Copy out each line of the entries where the word "joined" is present.

(RECORDS TO USE begins)

(** * Label export back end: sheet packing, text fit, hole plan, path tracing

    A shallow embedding of the TypeScript sources

      - [lib/dxf.ts], the drawing export (in [benchmark.ts], from the import
        of [DxfWriter] on): packer, text fit, holes, file names;
      - [lib/pdf.ts], the document export (in [benchmark.ts], from the import
        of [PDFDocument] on): its own copy of the packer, an inlined text
        fit, holes, file names;
      - [lib/trace.ts], the tracer (the file that imports [potrace]): path
        parser, curve flattener, path walker;

    together with the properties of them that the specification states.

    Numbers.  The label and sheet data reach the exports as JSON numbers, so
    they are finite.  The embedding of the sources models them by exact
    rationals [Q] and computes exactly; what is proved of it are counts,
    orders, names, the expressions that the code evaluates, and bounds that
    rounding keeps.  Where a property depends on rounding, for the places
    of the labels and for the text fit, the part on machine arithmetic has
    copies of the definitions that round every operation to binary64, and
    the property is proved of them.  Overflow and the sign of zero are not
    part of either model.  JavaScript's
    [===], [<=], [<] and [>] on such numbers are [Qeq_bool], [Qle_bool] and
    [Qlt_bool]; two representations of one rational are the same number, so
    results are compared with [==] rather than with Leibniz equality.  The
    path walker can meet [undefined] and [NaN]; its numbers live in [jsnum]
    below.

    Loops.  A [for ... of] loop over an array is a [fold_left] of its body
    over the list; [push] appends at the end of the list.  A parameter with
    a default value that a claim speaks of is an [option], [None] standing
    for the argument left out. *)

From Stdlib Require Import QArith Qround Qpower Qabs ZArith List String Ascii Bool Arith.
From Stdlib Require Import DecimalString DecimalNat.
From Stdlib Require Import Lia Lqa.
Import ListNotations.

Open Scope Q_scope.

(** ** JavaScript operators on finite numbers *)

(** [a < b] *)
Definition Qlt_bool (a b : Q) : bool := negb (Qle_bool b a).

(** A number is truthy unless it is zero. *)
Definition truthy (a : Q) : bool := negb (Qeq_bool a 0).

(** [a || d] on numbers. *)
Definition orElse (a d : Q) : Q := if truthy a then a else d.

(** [a || d] on strings: the empty string is falsy. *)
Definition orElseStr (a d : string) : string :=
  match a with EmptyString => d | _ => a end.

(** [Math.max(a, b)] *)
Definition Math_max (a b : Q) : Q := if Qle_bool a b then b else a.

(** Number of rounds of [for (let i = 0; i < n; i++)]: the integers
    [0 <= i < n]. *)
Definition roundsBelow (n : Q) : nat := Z.to_nat (Qceiling n).

(** ** Data model shared by [lib/dxf.ts] and [lib/pdf.ts] *)

(** The fields [spacingTopMm] and [spacingLeftMm] of a line are read by no
    function and are left out. *)
Record LabelLine := {
  text : string;
  textSizeMm : Q
}.

Inductive HoleType := circle | square.

Record LabelSetup := {
  name : option string;
  labelLengthMm : Q;
  labelHeightMm : Q;
  labelThicknessMm : Q;
  labelColourBackground : string;
  textColour : string;
  labelQuantity : Q;
  style : string;
  noOfHoles : Q;
  holeSizeMm : Q;
  holeDistanceMm : Q;
  holeType : option HoleType;
  holeLengthMm : option Q;
  holeHeightMm : option Q;
  lines : list LabelLine
}.

Record SheetConfig := {
  width : Q;
  height : Q;
  margin : Q;
  gap : Q
}.

Definition DEFAULT_SHEET : SheetConfig :=
  {| width := 600; height := 300; margin := 0; gap := 0 |}.

(** The first loop of both packers: every setup is pushed
    [labelQuantity || 1] times. *)
Definition expandQuantities (setups : list LabelSetup) : list LabelSetup :=
  flat_map (fun setup => repeat setup (roundsBelow (orElse (labelQuantity setup) 1)))
           setups.

(** ** [lib/dxf.ts]: the packer *)

Module Dxf.

Record PlacedLabel := {
  setup : LabelSetup;
  x : Q;
  y : Q;
  quantity : Q
}.

Record DxfSheet := {
  pageNumber : nat;
  labels : list PlacedLabel
}.

(** The variables of [arrangeLabelsOnSheets] that its main loop updates. *)
Record Cursor := {
  sheets : list DxfSheet;
  currentSheet : DxfSheet;
  currentX : Q;
  currentY : Q;
  rowHeight : Q
}.

Definition start (sheet : SheetConfig) : Cursor :=
  {| sheets := [];
     currentSheet := {| pageNumber := 1; labels := [] |};
     currentX := margin sheet;
     currentY := height sheet - margin sheet;
     rowHeight := 0 |}.

(** [if (rowHeight === 0) rowHeight = labelHeight] *)
Definition seedRow (labelHeight : Q) (c : Cursor) : Cursor :=
  if Qeq_bool (rowHeight c) 0 then
    {| sheets := sheets c; currentSheet := currentSheet c;
       currentX := currentX c; currentY := currentY c;
       rowHeight := labelHeight |}
  else c.

(** The row wrap. *)
Definition wrapRow (sheet : SheetConfig) (labelWidth labelHeight : Q)
    (c : Cursor) : Cursor :=
  if Qlt_bool (width sheet - margin sheet) (currentX c + labelWidth) then
    {| sheets := sheets c; currentSheet := currentSheet c;
       currentX := margin sheet;
       currentY := currentY c - (rowHeight c + gap sheet);
       rowHeight := labelHeight |}
  else c.

(** The sheet overflow: the sheet in hand is pushed unless it is empty. *)
Definition newSheet (sheet : SheetConfig) (labelHeight : Q) (c : Cursor) : Cursor :=
  if Qlt_bool (currentY c - labelHeight) (margin sheet) then
    let sheets' :=
      match labels (currentSheet c) with
      | [] => sheets c
      | _ :: _ => sheets c ++ [currentSheet c]
      end in
    {| sheets := sheets';
       currentSheet := {| pageNumber := S (List.length sheets'); labels := [] |};
       currentX := margin sheet;
       currentY := height sheet - margin sheet;
       rowHeight := labelHeight |}
  else c.

(** The placement and the advance of the cursor. *)
Definition pushLabel (sheet : SheetConfig) (label : LabelSetup) (c : Cursor) : Cursor :=
  let labelWidth := labelLengthMm label in
  let labelHeight := labelHeightMm label in
  {| sheets := sheets c;
     currentSheet :=
       {| pageNumber := pageNumber (currentSheet c);
          labels := labels (currentSheet c) ++
                    [ {| setup := label; x := currentX c;
                         y := currentY c - labelHeight; quantity := 1 |} ] |};
     currentX := currentX c + (labelWidth + gap sheet);
     currentY := currentY c;
     rowHeight := Math_max (rowHeight c) labelHeight |}.

(** One round of the main loop.  The [console.warn] for a label larger than
    the usable area writes to the log only and is left out. *)
Definition place (sheet : SheetConfig) (c : Cursor) (label : LabelSetup) : Cursor :=
  let labelWidth := labelLengthMm label in
  let labelHeight := labelHeightMm label in
  pushLabel sheet label
    (newSheet sheet labelHeight
       (wrapRow sheet labelWidth labelHeight
          (seedRow labelHeight c))).

(** The final push of the sheet in hand. *)
Definition finish (c : Cursor) : list DxfSheet :=
  match labels (currentSheet c) with
  | [] => sheets c
  | _ :: _ => sheets c ++ [currentSheet c]
  end.

(** [sheet] is [DEFAULT_SHEET] when the caller leaves it out. *)
Definition arrangeLabelsOnSheets (setups : list LabelSetup) (sheet : SheetConfig)
    : list DxfSheet :=
  finish (fold_left (place sheet) (expandQuantities setups) (start sheet)).

End Dxf.

(** ** [lib/pdf.ts]: the packer, a copy without page numbers *)

Module Pdf.

Record PlacedLabel := {
  setup : LabelSetup;
  x : Q;
  y : Q
}.

Record Cursor := {
  sheets : list (list PlacedLabel);
  currentSheet : list PlacedLabel;
  currentX : Q;
  currentY : Q;
  rowHeight : Q
}.

Definition start (sheet : SheetConfig) : Cursor :=
  {| sheets := [];
     currentSheet := [];
     currentX := margin sheet;
     currentY := height sheet - margin sheet;
     rowHeight := 0 |}.

Definition seedRow (labelHeight : Q) (c : Cursor) : Cursor :=
  if Qeq_bool (rowHeight c) 0 then
    {| sheets := sheets c; currentSheet := currentSheet c;
       currentX := currentX c; currentY := currentY c;
       rowHeight := labelHeight |}
  else c.

Definition wrapRow (sheet : SheetConfig) (labelWidth labelHeight : Q)
    (c : Cursor) : Cursor :=
  if Qlt_bool (width sheet - margin sheet) (currentX c + labelWidth) then
    {| sheets := sheets c; currentSheet := currentSheet c;
       currentX := margin sheet;
       currentY := currentY c - (rowHeight c + gap sheet);
       rowHeight := labelHeight |}
  else c.

Definition newSheet (sheet : SheetConfig) (labelHeight : Q) (c : Cursor) : Cursor :=
  if Qlt_bool (currentY c - labelHeight) (margin sheet) then
    {| sheets := match currentSheet c with
                 | [] => sheets c
                 | _ :: _ => sheets c ++ [currentSheet c]
                 end;
       currentSheet := [];
       currentX := margin sheet;
       currentY := height sheet - margin sheet;
       rowHeight := labelHeight |}
  else c.

Definition pushLabel (sheet : SheetConfig) (label : LabelSetup) (c : Cursor) : Cursor :=
  let labelWidth := labelLengthMm label in
  let labelHeight := labelHeightMm label in
  {| sheets := sheets c;
     currentSheet := currentSheet c ++
                     [ {| setup := label; x := currentX c;
                          y := currentY c - labelHeight |} ];
     currentX := currentX c + (labelWidth + gap sheet);
     currentY := currentY c;
     rowHeight := Math_max (rowHeight c) labelHeight |}.
(** The three ways a List call ends, by the 32-bit [start] it computes. *)
Lemma ListUsers_cases (range : gmap string User → list (string * User))
    (req : proto.ListUsersRequest.t) (w : World) :
  is_int32 (proto.ListUsersRequest.Page req) →
  is_int32 (proto.ListUsersRequest.Limit req) →
  let allUsers := (range (users w)).*2 in
  let len := Z.of_nat (length allUsers) in
  let limit := proto.ListUsersRequest.Limit req in
  let start := int32_mul (int32_sub (proto.ListUsersRequest.Page req) 1) limit in
  ListUsers Format_RFC3339 range req w =
    if decide (start >= len) then
      Done (proto.ListUsersResponse.mk [] (int32 len) true
              "No users found for the given page", None) w
    else if decide (0 ≤ start ∧ 0 ≤ limit) then
      Done (proto.ListUsersResponse.mk
              (convert'' <$>
                 take (Z.to_nat (Z.min (start + limit) len - start))
                   (drop (Z.to_nat start) allUsers))
              (int32 len) true "Users retrieved successfully", None) w
    else Panic "slice bounds out of range".
Proof.
  intros Hpage Hlimit allUsers len limit start.
  assert (Hstart : is_int32 start) by apply int32_is_int32.
  unfold is_int32 in *.
  unfold ListUsers, int_add, get_users, bind, ret, panic.
  fold allUsers. fold len. fold limit. fold start.
  rewrite (int_id start) by lia.
  rewrite (int_id limit) by (unfold limit; lia).
  rewrite (int_id (start + limit)) by (unfold limit; lia).
  destruct (decide (start >= len)) as [Hge|Hlt]; [reflexivity|].
  assert (Hclamp : (if decide (start + limit > len) then len
                    else start + limit) = Z.min (start + limit) len)
    by (case_decide; lia).
  rewrite Hclamp. unfold slice. fold len.
  destruct (decide (0 ≤ start ∧ 0 ≤ limit)) as [[H0 Hl]|Hbad].
  - rewrite decide_True by lia. reflexivity.
  - rewrite decide_False by lia. reflexivity.
Qed.
(** One thing that happens to a session: a call of a method of the two
    files, or an event of the child process.  A call that builds the
    pattern of [isFunction] comes with what [new RegExp] makes of it; an
    error comes with [connected], [killed] and whether a listener is
    registered.  The callbacks are those of [Callback], which do not call
    the engine themselves, and the closure handed to [addInputHandler] is
    one of the three shapes the engine builds. *)
Inductive Op : Type :=
| CallSend : string -> Op
| CallSync : Op
| CallWaitSync : Callback -> Op
| CallWaitSend : string -> Callback -> Op
| CallEvaluate : string -> Callback -> Op
| CallIsFunction : string -> option regex -> Callback -> Op
| CallExpressionEvaluate : string -> bool -> option regex -> Callback -> Op
| CallAddFolder : string -> Op
| CallStart : string -> string -> Op
| CallAddInputHandler : InputHandler -> Op
| CallAddEventHandler : EventHandler -> Op
| CallClearInputHandlers : Op
| CallClearEventHandlers : Op
| CallSetLog : bool -> Op
| CallDisconnect : Op
| StdoutLine : string -> Op
| StderrLine : string -> Op
| Exit : option Z -> Op
| Error : string -> bool -> bool -> bool -> Op.

(** One exchange with the child: an [evaluate] call, and what the child
    answers on its primary stream, the lines of output and then the marker
    line behind some prompts. *)
Record Exchange : Type := mkExchange {
  expression : string;
  callbackId : nat;
  output : list string;
  prompts : nat
}.

(** The tokens returned, the calls of External callbacks, the writes to
    the child, the emitted signals, the warnings and the calls of event
    handlers among some effects, each in order. *)
Definition tokens (es : list Effect) : list N :=
  flat_map (fun e => match e with Synced id => [id] | _ => [] end) es.

Definition calls (es : list Effect) : list (nat * option string) :=
  flat_map (fun e => match e with Called id v => [(id, v)] | _ => [] end) es.

Definition writes (es : list Effect) : list string :=
  flat_map (fun e => match e with StdinWrite s => [s] | _ => [] end) es.

Definition signals (es : list Effect) : list string :=
  flat_map (fun e => match e with Emitted s => [s] | _ => [] end) es.

Definition warnings (es : list Effect) : list (option string) :=
  flat_map (fun e => match e with LoggerWarn v => [v] | _ => [] end) es.

Definition asked (es : list Effect) : list (nat * string) :=
  flat_map (fun e => match e with Asked id s => [(id, s)] | _ => [] end) es.

(** A line read from the primary stream. *)
Definition isStdoutLine (op : Op) : bool :=
  match op with
  | StdoutLine _ => true
  | _ => false
  end.

(** The 'close' event of the child. *)
Definition isExit (op : Op) : bool :=
  match op with
  | Exit _ => true
  | _ => false
  end.

(** The 'exit' signals among some signals. *)
Definition exits (names : list string) : list string :=
  filter (String.eqb "exit") names.

(** Something that happens to a session and leaves the counter where it
    is or raises it. *)
Definition keepsCounter (f : Runtime.t -> Runtime.t) : Prop :=
  forall rt, (Runtime._commandNumber rt <= Runtime._commandNumber (f rt))%N.

(** The strings of a list that are not empty, joined by line feeds. *)
Definition joined (lines : list string) : string :=
  String.concat LF (filter (fun s => negb (JS.length s =? 0)%nat) lines).

(** The handlers of a list up to the first that consumes the line, that
    one included. *)
Fixpoint upToFirst (handlers : list EventHandler) (data : string)
  : list EventHandler :=
  match handlers with
  | [] => []
  | h :: rest => h :: (if consumes h data then [] else upToFirst rest data)
  end.

(** The last line of a list that a pattern accepts whole. *)
Definition lastMatch (r : regex) (lines : list string) : option string :=
  find (test r) (rev lines).

(** The first line of a list that a pattern accepts whole. *)
Definition firstMatch (r : regex) (lines : list string) : option string :=
  find (test r) lines.

Section Constants.

Variable MODULE_NAME : string.

(** The state after a step.  When [onError] throws, the state is the one
    the throw leaves. *)
Definition step (op : Op) (rt : Runtime.t) : Runtime.t :=
  match op with
  | CallSend cmd => Runtime.send cmd rt
  | CallSync => snd (Runtime.sync MODULE_NAME rt)
  | CallWaitSync callback => Runtime.waitSync MODULE_NAME callback rt
  | CallWaitSend cmd callback => Runtime.waitSend MODULE_NAME cmd callback rt
  | CallEvaluate e callback => Runtime.evaluate MODULE_NAME e callback rt
  | CallIsFunction e compiled callback =>
      Compiled.isFunction MODULE_NAME compiled e callback rt
  | CallExpressionEvaluate e isConsole compiled callback =>
      Compiled.evaluate MODULE_NAME compiled e isConsole callback rt
  | CallAddFolder folder => Runtime.addFolder folder rt
  | CallStart folder function => Runtime.start folder function rt
  | CallAddInputHandler h => Runtime.addInputHandler h rt
  | CallAddEventHandler h => Runtime.addEventHandler h rt
  | CallClearInputHandlers => Runtime.clearInputHandlers rt
  | CallClearEventHandlers => Runtime.clearEventHandlers rt
  | CallSetLog log => Runtime.setLog log rt
  | CallDisconnect => Runtime.disconnect rt
  | StdoutLine data => Runtime.onStdout MODULE_NAME data rt
  | StderrLine data => Runtime.onStderr data rt
  | Exit code => Runtime.onExit code rt
  | Error msg connected killed listened =>
      fst (Runtime.onError msg connected killed listened rt)
  end.

(** The state after a run of steps. *)
Definition run (ops : list Op) (rt : Runtime.t) : Runtime.t :=
  fold_left (fun rt op => step op rt) ops rt.

(** The tokens that calls of [sync] return, each call made after one of
    the given things has happened to the session. *)
Fixpoint returned (between : list (Runtime.t -> Runtime.t)) (rt : Runtime.t)
  : list N :=
  match between with
  | [] => []
  | f :: rest =>
      fst (Runtime.sync MODULE_NAME (f rt))
      :: returned rest (snd (Runtime.sync MODULE_NAME (f rt)))
  end.

(** Lines read from the primary stream, one after the other. *)
Definition deliver (lines : list string) (rt : Runtime.t) : Runtime.t :=
  fold_left (fun rt data => Runtime.onStdout MODULE_NAME data rt) lines rt.
(** * LithosGuard Pro: physics engine, scenario generator, classifier stub
      and monitoring loop

    A shallow embedding of [src/physics_engine.py], [src/data_simulator.py],
    [src/ml_engine.py] and the session logic of [app.py], with the
    properties of the specification proved about it.

    - Numeric code is written once, over the interface [PyFloat] of the
      float operations the sources use.  It is instantiated at IEEE
      binary64 ([PrimFloat]: bit-exact, and it computes) and at the real
      numbers (exact arithmetic: no rounding, no overflow), where the
      closed-form statements about [tan], [exp] and the time grid live.
    - A Python exception is a value of [result]; [try/except] is
      [try_except].
    - numpy's global random state, the wall clock, the file system and the
      unpickled classifier are explicit inputs.
    - The Streamlit session state is the record [SessionState]; one run
      of the LIVE STREAM loop is [live_stream], one run of MANUAL
      FORENSICS is [manual_forensics]; rendering is kept only as the
      values shown, [Rendered]. *)

From Stdlib Require Import ZArith List Bool String Lia.
From Stdlib Require Import Reals Lra.
From Stdlib Require Import Uint63 Floats.
From stdpp Require Import base option list strings gmap.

(RECORDS TO USE ends)

#### [ANSWER BOX]
(** The strings of a list that are not empty, joined by line feeds. *)
Definition joined (lines : list string) : string :=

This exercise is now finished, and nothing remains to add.